Ethical Concerns about Toad Smoking in the Sonoran Desert 

By: Gary Paul Nabhan

Opinion: The New Yorker – The Pied Piper of Psychedelic Toads

Because of the recent publication of disturbing articles in the New Yorker and New York Times about the damage being done to people and to animal populations in and near Indigenous communities in the Sonoran Desert, we wish to voice our deep concern.

First, any Indigenous community member has a right to participate in whatever ceremony they wish to, and they typically know how to do so in ways that do not deplete local populations of plants or animals used in the ceremony. But therapeutic ceremonies undertaken by or on behalf of individuals new to a community and landscape may unwittingly generate dire consequences: endangerment of biological populations; conflicts between neighbors who for are or against the use of psychotropic organisms; disparities in who gets rich and who does not; and cultural appropriation of imagery in songs and visual arts.

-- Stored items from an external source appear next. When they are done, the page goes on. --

(** * addrservice.app: the HTTP handler layer of the address-book service

    A shallow embedding of [addrservice/app.py].  Every request handler of the
    module is a computation in a small state-and-exception monad whose state
    holds the handler object ([self]), the state of the storage collaborator
    and a chronological trace of what the request did to the outside world
    (log records and collaborator calls).

    What belongs to the hosting framework (Tornado) or to the Python runtime
    is kept apart from the embedded source:
    - [PyRuntime] gathers the runtime functions the module calls
      ([bytes.decode], [json.loads], [traceback.format_exception], [repr],
      the rendering of a float by [str.format]);
    - [AddressBookService] is the collaborator of [addrservice/service.py],
      taken as a parameter: only its interface is consumed here;
    - the section "Framework protocol" writes out the part of
      [tornado.web.RequestHandler] the handlers rely on ([set_status],
      [set_header], [finish], [send_error], the dispatch of [_execute]),
      as Tornado 6.5 has it: [set_header] raises [ValueError] on a value
      with a control character, [send_error] takes the reason of an
      [HTTPError] only when it is not empty, and [set_status] replaces a
      reason that is not a valid reason phrase by ["Unknown"]. *)

From Stdlib Require Import ZArith List String Ascii Bool Lia.
From Stdlib Require Import DecimalString Floats.SpecFloat.
Import ListNotations.
Open Scope string_scope.
Open Scope Z_scope.

Set Implicit Arguments.
Set Warnings "-register-all".

(** ** Python values *)

(** What [json.loads] can return, and what [finish] serialises. A [dict]
    keeps its insertion order, hence the association list. *)
Inductive json : Type :=
| JNull
| JBool (b : bool)
| JInt (n : Z)
| JFloat (f : spec_float)
| JStr (s : string)
| JList (l : list json)
| JDict (d : list (string * json)).

Definition dict := list (string * json).
Lemma init_can_outcome_witness :
  dict_get (_ch_is_initialized (fst demo_st1)) Channel.CHANNEL_CH0 false = false
  /\ fst (init_can dll_ok Channel.CHANNEL_CH0 Baudrate.BAUD_1MBit
            BaudrateEx.BAUDEX_USE_BTR01 AMR_ALL ACR_ALL Mode.MODE_NORMAL
            OutputControl.OCR_DEFAULT DEFAULT_BUFFER_ENTRIES DEFAULT_BUFFER_ENTRIES
            (fst demo_st1, snd demo_st1))
     = Returned tt
  /\ fst (snd (init_can dll_ok Channel.CHANNEL_CH0 Baudrate.BAUD_1MBit
                 BaudrateEx.BAUDEX_USE_BTR01 AMR_ALL ACR_ALL Mode.MODE_NORMAL
                 OutputControl.OCR_DEFAULT DEFAULT_BUFFER_ENTRIES DEFAULT_BUFFER_ENTRIES
                 (fst demo_st1, snd demo_st1)))
     = set_ch_is_initialized Channel.CHANNEL_CH0 true (fst demo_st1).
Proof.
  assert (H : dict_get (_ch_is_initialized (fst demo_st1)) Channel.CHANNEL_CH0 false
              = false) by reflexivity.
  split; [exact H|].
  apply (init_can_outcome dll_ok (fst demo_st1) (snd demo_st1) Channel.CHANNEL_CH0
           Baudrate.BAUD_1MBit BaudrateEx.BAUDEX_USE_BTR01 AMR_ALL ACR_ALL
           Mode.MODE_NORMAL OutputControl.OCR_DEFAULT DEFAULT_BUFFER_ENTRIES
           DEFAULT_BUFFER_ENTRIES H).
  reflexivity.
Defined.

Lemma init_hardware_outcome_witness :
  _hw_is_initialized demo_self0 = false
  /\ fst (init_hardware dll_ok (Some 4711) ANY_MODULE (demo_self0, demo_world0))
     = Returned tt
  /\ _hw_is_initialized
       (fst (snd (init_hardware dll_ok (Some 4711) ANY_MODULE (demo_self0, demo_world0))))
     = true.
Proof.
  assert (H : _hw_is_initialized demo_self0 = false) by reflexivity.
  split; [exact H|].
  apply (init_hardware_outcome dll_ok demo_self0 demo_world0 (Some 4711) ANY_MODULE H).
  reflexivity.
Defined.

Lemma handle_is_sentinel_while_uninitialized_witness :
  (keeps_sentinel_on_error dll_ok
   /\ reachable dll_ok (fst demo_st4)
   /\ _hw_is_initialized (fst demo_st4) = false)
  /\ _handle (fst demo_st4) = INVALID_HANDLE.
Proof.
  assert (H : _hw_is_initialized (fst demo_st4) = false) by reflexivity.
  split; [split; [exact dll_ok_keeps_sentinel | split; [exact demo_reachable4 | exact H]]|].
  exact (handle_is_sentinel_while_uninitialized dll_ok (fst demo_st4)
           dll_ok_keeps_sentinel demo_reachable4 H).
Defined.
(** * Outline extraction for tile images

    A shallow embedding of [make_outline] from
    [assets/tiles/source/make_outline.py] and the properties of the
    outline it computes.

    The script opens [tile_<color>.png], converts it to RGBA, walks the
    pixel grid row by row and copies to a fresh transparent image every
    opaque pixel that has a transparent or missing 4-neighbour.  The PNG
    codec ([Image.open], [convert], [save]) and the console output are
    not part of the embedding: [make_outline] below starts from the
    decoded RGBA image and returns the outline image that the script
    hands to [save]. *)

From Stdlib Require Import ZArith Lia Bool Ascii.
From stdpp Require Import base tactics option numbers list strings gmap.

Local Open Scope Z_scope.

(** ** Pixels and images *)

(** An RGBA pixel is the 4-tuple [(r, g, b, a)] handed out by the pixel
    access object; [p[3]] of the script is [alpha p]. *)
Record pixel : Type := RGBA { red : Z; green : Z; blue : Z; alpha : Z }.

#[global] Instance pixel_eq_dec : EqDecision pixel.
Proof. solve_decision. Defined.

(** The fill colour [(0, 0, 0, 0)] of [Image.new]. *)
Definition transparent : pixel := RGBA 0 0 0 0.

Definition channel_ok (c : Z) : bool := (0 <=? c) && (c <=? 255).

Definition pixel_ok (p : pixel) : bool :=
  channel_ok (red p) && channel_ok (green p) &&
  channel_ok (blue p) && channel_ok (alpha p).

(** A decoded image: its size and its pixel buffer, row after row. *)
Record Image : Type := mkImage { xsize : Z; ysize : Z; im : list pixel }.

#[global] Instance Image_eq_dec : EqDecision Image.
Proof. solve_decision. Defined.

(** [img.size] *)
Definition img_size (img : Image) : Z * Z := (xsize img, ysize img).

(** A well-formed image has non-negative dimensions, one buffer entry
    per coordinate and 8-bit channels. *)
Definition valid_image (img : Image) : bool :=
  (0 <=? xsize img) && (0 <=? ysize img) &&
  bool_decide (length (im img) = Z.to_nat (xsize img * ysize img)) &&
  forallb pixel_ok (im img).

(** [Image.new("RGBA", (w, h), fill)] *)
Definition Image_new (w h : Z) (fill : pixel) : Image :=
  mkImage w h (replicate (Z.to_nat (w * h)) fill).

(** Position of [(x, y)] in the buffer. *)
Definition offset_of (img : Image) (x y : Z) : nat :=
  Z.to_nat (y * xsize img + x).

(** Pillow's pixel access: a negative index counts from the far side,
    and an index that is still outside the image raises [IndexError]
    ([None] here). *)
Definition wrap_index (n i : Z) : Z := if i <? 0 then n + i else i.

Definition index_ok (img : Image) (x y : Z) : bool :=
  (0 <=? x) && (x <? xsize img) && (0 <=? y) && (y <? ysize img).

(** [pixels[x, y]] *)
Definition getpixel (img : Image) (x y : Z) : option pixel :=
  let x := wrap_index (xsize img) x in
  let y := wrap_index (ysize img) y in
  if index_ok img x y then im img !! offset_of img x y else None.

(** [pixels[x, y] = v] *)
Definition putpixel (img : Image) (x y : Z) (v : pixel) : option Image :=
  let x := wrap_index (xsize img) x in
  let y := wrap_index (ysize img) y in
  if index_ok img x y
  then Some (mkImage (xsize img) (ysize img) (<[offset_of img x y := v]> (im img)))
  else None.

(** The object returned by [img.load()], as far as reading goes. *)
Definition PixelAccess : Type := Z → Z → option pixel.

Definition load (img : Image) : PixelAccess := getpixel img.

(** ** Control flow *)

(** [range(n)] *)
Definition range (n : Z) : list Z := seqZ 0 n.

(** A [for] loop whose body may raise: the state is threaded through the
    iterations and the first error ends the loop. *)
Fixpoint for_each {A S : Type} (l : list A) (body : S → A → option S)
    (s : S) : option S :=
  match l with
  | [] => Some s
  | a :: l' => s' ← body s a; for_each l' body s'
  end.

(** ** The script *)

(** The neighbour offsets, in the order the script tries them. *)
Definition offsets : list (Z * Z) := [(-1, 0); (1, 0); (0, -1); (0, 1)].

(** The inner [for dx, dy in ...] loop with its [break]; the result is
    the value of [edge] after the loop.  The [or] chain is evaluated
    left to right, so [pixels[nx, ny]] is read only when the four
    comparisons before it are all false. *)
Fixpoint find_edge (pixels : PixelAccess) (w h x y : Z)
    (offs : list (Z * Z)) : option bool :=
  match offs with
  | [] => Some false
  | (dx, dy) :: rest =>
      let nx := x + dx in
      let ny := y + dy in
      if (nx <? 0) || (nx >=? w) || (ny <? 0) || (ny >=? h) then Some true
      else
        n ← pixels nx ny;
        if alpha n =? 0 then Some true
        else find_edge pixels w h x y rest
  end.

We urge those who have the need to use 5-MeO-DMT for legitimate therapeutic reasons to obtain synthetic 5-MeO-DMT through credible sources rather than furthering the depletion of Sonoran Desert toad populations already being threatened in ponds and reservoirs over hundreds of square miles of Sonoran Desert terrain.

The Indigenous pueblos of the Sonoran Desert are far richer culturally and far more worthy of our respect than what they are being recognized for by many of the thrill-seeking or therapy-needing newcomers to their homelands.

Let us value their enduring presence in every way possible.